Requirement: Out of the data below, copy every line with the string "Fixpoint".

Given records:
Definition UpdateSecondaryIndex (index_name old_secondary_key new_secondary_key primary_key : bytestring)
    : M unit :=
  aborted <- IsAborted ;;
  if aborted : bool then ret tt else
  table_name <- EnsureCurrentTable ;;
  index <- call (GetSecondaryIndex table_name index_name) ;;
  match index with
  | None => Abort
  | Some unique =>
      removed <- remove_posting true table_name index_name old_secondary_key primary_key unique ;;
      if removed : bool then add_posting table_name index_name new_secondary_key primary_key unique else ret tt
  end.

(** ** Scans

    A callback takes the caller's state, the key and what is at the key to the
    caller's next state and whether to stop. *)

Definition key_in_range (begin : bytestring) (end_ : option bytestring) (key : bytestring) : bool :=
  negb (str_ltb key begin) && match end_ with Some e => str_ltb key e | None => true end.

(** The keys of the write set inside a range of an index. *)
Definition own_keys (t : Tx) (table_name index_name begin : bytestring) (end_ : option bytestring)
    : list bytestring :=
  map Snapshot.key (List.filter (fun s => str_eqb (Snapshot.table_name s) table_name &&
    str_eqb (Snapshot.index_name s) index_name && key_in_range begin end_ (Snapshot.key s)) (write_set_ t)).

Definition HasOwnBaseRowWriteInRange (t : Tx) (table_name begin : bytestring) (end_ : option bytestring)
    : bool :=
  existsb (fun s => str_eqb (Snapshot.table_name s) table_name && str_eqb (Snapshot.index_name s) [] &&
    key_in_range begin end_ (Snapshot.key s)) (write_set_ t).

(** The loops over a set for the entry of a key. *)
Definition first_in_set (set : list Snapshot.t) (table_name index_name key : bytestring)
    : option (nat * Snapshot.t) :=
  match scan_set (set_matches table_name index_name key) set 0 with
  | Some i => (fun s => (i, s)) <$> (set !! i)
  | None => None
  end.

Section rows.
Context {S : Type} (operation : S -> bytestring -> Value -> S * bool).

(** The callback [emit_index_row]: the caller's state, the count and whether
    to stop. *)
Definition emit_index_row (table_name key : bytestring) (leaf : Z) (st : S) (total : Z) : M (S * Z * bool) :=
  aborted <- IsAborted ;;
  if aborted : bool then ret (st, total, true) else
  own_read <- find_read table_name [] key ;;
  match own_read with
  | Some (_, s) =>
      if DataItem.IsPrimaryInitialized (Snapshot.data_item_copy s) then
        let '(st', stop) := operation st (Snapshot.key s) (copy_value s) in ret (st', total + 1, stop)
      else ret (st, total, false)
  | None =>
      v <- read_direct key leaf ;;
      aborted <- IsAborted ;;
      if aborted : bool then ret (st, total, true) else
      match v with
      | (None, _) => ret (st, total, false)
      | (Some _, sz) =>
          if sz =? 0 then ret (st, total, false)
          else let '(st', stop) := operation st key v in ret (st', total + 1, stop)
      end
  end.

Fixpoint emit_rows (table_name : bytestring) (rows : list (bytestring * Z)) (st : S) (total : Z) (visited : nat)
    : M (S * Z * nat) :=
  match rows with
  | [] => ret (st, total, visited)
  | (key, leaf) :: rows' =>
      r <- emit_index_row table_name key leaf st total ;;
      if r.2 : bool then ret (r.1.1, r.1.2, Datatypes.S visited)
      else emit_rows table_name rows' r.1.1 r.1.2 (Datatypes.S visited)
  end.

Definition ScanPrimaryIndexWithEarlyStop (reverse : bool) (table_name begin end_ : bytestring) (st : S)
    : M (option Z * S) :=
  rows <- call (ScanRows reverse (PrimaryIndex table_name) begin end_) ;;
  r <- emit_rows table_name rows st 0 0 ;;
  index_result <- call (ScanRowsEnd r.2) ;;
  add_node_versions index_result.2 ;;;
  if index_result.1 : bool then
    aborted <- IsAborted ;;
    ret (if aborted : bool then None else Some r.1.2, r.1.1)
  else Abort ;;; ret (None, r.1.1).

(** One round of the loop over the merged keys.  The result is the caller's
    state, the count, and [None] to go on or the value to return. *)
Definition scan_key (reverse : bool) (table_name key : bytestring) (st : S) (total : Z)
    : M (S * Z * option (option Z)) :=
  let emit k v :=
    let '(st', stop) := operation st k v in
    ret (st', total + 1, if stop : bool then Some (Some (total + 1)) else None) in
  aborted <- IsAborted ;;
  if aborted : bool then ret (st, total, Some None) else
  t <- gets (fun t => t) ;;
  match first_in_set (write_set_ t) table_name [] key with
  | Some (_, s) =>
      if DataItem.IsPrimaryInitialized (Snapshot.data_item_copy s) then emit key (copy_value s)
      else ret (st, total, None)
  | None =>
      match first_in_set (read_set_ t) table_name [] key with
      | Some (_, s) =>
          if DataItem.IsPrimaryInitialized (Snapshot.data_item_copy s) then emit key (copy_value s)
          else ret (st, total, None)
      | None =>
          r <- GetOrInsert (PrimaryIndex table_name) key ;;
          (if reverse then ret tt else ReconcileOwnInsertWithNodeVersionSet r.2) ;;;
          aborted <- (if reverse then ret false else IsAborted) ;;
          if aborted : bool then ret (st, total, Some None) else
          v <- read_direct key r.1 ;;
          aborted <- IsAborted ;;
          if aborted : bool then ret (st, total, Some None) else
          match v with
          | (None, _) => ret (st, total, None)
          | (Some _, sz) => if sz =? 0 then ret (st, total, None) else emit key v
          end
      end
  end.

Fixpoint scan_keys (reverse : bool) (table_name : bytestring) (keys : list bytestring) (st : S) (total : Z)
    : M (option Z * S) :=
  match keys with
  | [] => ret (Some total, st)
  | key :: keys' =>
      r <- scan_key reverse table_name key st total ;;
      match r.2 with
      | Some result => ret (result, r.1.1)
      | None => scan_keys reverse table_name keys' r.1.1 r.1.2
      end
  end.

(** The keys of the index merged with those of the write set. *)
Definition ScanMerged (reverse_ : bool) (table_name begin : bytestring) (end_ : option bytestring) (st : S)
    : M (option Z * S) :=
  r <- call (ScanKeys reverse_ (PrimaryIndex table_name) begin end_) ;;
  add_node_versions r.2 ;;;
  match r.1 with
  | None => Abort ;;; ret (None, st)
  | Some collected =>
      t <- gets (fun t => t) ;;
      let index_keys := if reverse_ then reverse collected else collected in
      let all_keys := std_unique (std_merge index_keys (std_sort (own_keys t table_name [] begin end_))) in
      scan_keys reverse_ table_name (if reverse_ then reverse all_keys else all_keys) st 0
  end.

(** [Scan] and [ScanReverse]. *)
Definition ScanWith (reverse_ : bool) (begin : bytestring) (end_ : option bytestring) (st : S)
    : M (option Z * S) :=
  table_name <- EnsureCurrentTable ;;
  t <- gets (fun t => t) ;;
  match end_ with
  | Some e =>
      if negb (HasOwnBaseRowWriteInRange t table_name begin end_)
      then ScanPrimaryIndexWithEarlyStop reverse_ table_name begin e st
      else ScanMerged reverse_ table_name begin end_ st
  | None => ScanMerged reverse_ table_name begin end_ st
  end.

Definition Scan := ScanWith false.
Definition ScanReverse := ScanWith true.

End rows.

Section postings.
Context {S : Type} (operation : S -> bytestring -> list bytestring -> S * bool).

(** One round of the loop over the merged keys of a secondary index. *)
Definition scan_posting (reverse_ : bool) (table_name index_name key : bytestring) (st : S) (total : Z)
    : M (S * Z * option (option Z)) :=
  let emit pks :=
    let '(st', stop) := operation st key (if reverse_ then reverse pks else pks) in
    ret (st', total + 1, if stop : bool then Some (Some (total + 1)) else None) in
  aborted <- IsAborted ;;
  if aborted : bool then ret (st, total, Some None) else
  t <- gets (fun t => t) ;;
  match first_in_set (write_set_ t) table_name index_name key with
  | Some (i, s) =>
      s' <- RefreshSecondaryIndexWriteSnapshot i s ;;
      match primary_keys (Snapshot.data_item_copy s') with
      | [] => ret (st, total, None)
      | pks => emit pks
      end
  | None =>
      pks <- ReadSecondaryIndex index_name key ;;
      aborted <- IsAborted ;;
      if aborted : bool then ret (st, total, Some None) else
      match pks with
      | [] => ret (st, total, None)
      | _ => emit pks
      end
  end.

Fixpoint scan_postings (reverse_ : bool) (table_name index_name : bytestring) (keys : list bytestring) (st : S)
    (total : Z) : M (option Z * S) :=
  match keys with
  | [] => ret (Some total, st)
  | key :: keys' =>
      r <- scan_posting reverse_ table_name index_name key st total ;;
      match r.2 with
      | Some result => ret (result, r.1.1)
      | None => scan_postings reverse_ table_name index_name keys' r.1.1 r.1.2
      end
  end.

(** [ScanSecondaryIndex] and [ScanSecondaryIndexReverse]. *)
Definition ScanSecondaryIndexWith (reverse_ : bool) (index_name begin : bytestring)
    (end_ : option bytestring) (st : S) : M (option Z * S) :=
  table_name <- EnsureCurrentTable ;;
  index <- call (GetSecondaryIndex table_name index_name) ;;
  match index with
  | None => Abort ;;; ret (None, st)
  | Some _ =>
      r <- call (ScanKeys reverse_ (SecondaryIndex table_name index_name) begin end_) ;;
      add_node_versions r.2 ;;;
      match r.1 with
      | None => Abort ;;; ret (None, st)
      | Some collected =>
          t <- gets (fun t => t) ;;
          let all_keys := std_unique (std_merge (std_sort collected)
                            (std_sort (own_keys t table_name index_name begin end_))) in
          scan_postings reverse_ table_name index_name (if reverse_ then reverse all_keys else all_keys) st 0
      end
  end.

Definition ScanSecondaryIndex := ScanSecondaryIndexWith false.
Definition ScanSecondaryIndexReverse := ScanSecondaryIndexWith true.

End postings.

(** ** Commit *)

Definition Precommit : M bool :=
  aborted <- IsAborted ;;
  if aborted : bool then ret false else
  modify (set_read_index empty_index) ;;;
  modify (set_write_index empty_index) ;;;
  t <- gets (fun t => t) ;;
  need_to_checkpoint <- call IsNeedToCheckpointing ;;
  r <- call (cc_Precommit (PhantomsStillValid_in (node_version_set_ t)) need_to_checkpoint
               (read_set_ t) (write_set_ t)) ;;
  modify (set_writes r.2) ;;;
  let '(committed, duplicate) := r.1 in
  (if negb committed && duplicate then modify set_duplicate else ret tt) ;;;
  ret committed.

Task answer:
Fixpoint emit_rows (table_name : bytestring) (rows : list (bytestring * Z)) (st : S) (total : Z) (visited : nat)
Fixpoint scan_keys (reverse : bool) (table_name : bytestring) (keys : list bytestring) (st : S) (total : Z)
Fixpoint scan_postings (reverse_ : bool) (table_name index_name : bytestring) (keys : list bytestring) (st : S)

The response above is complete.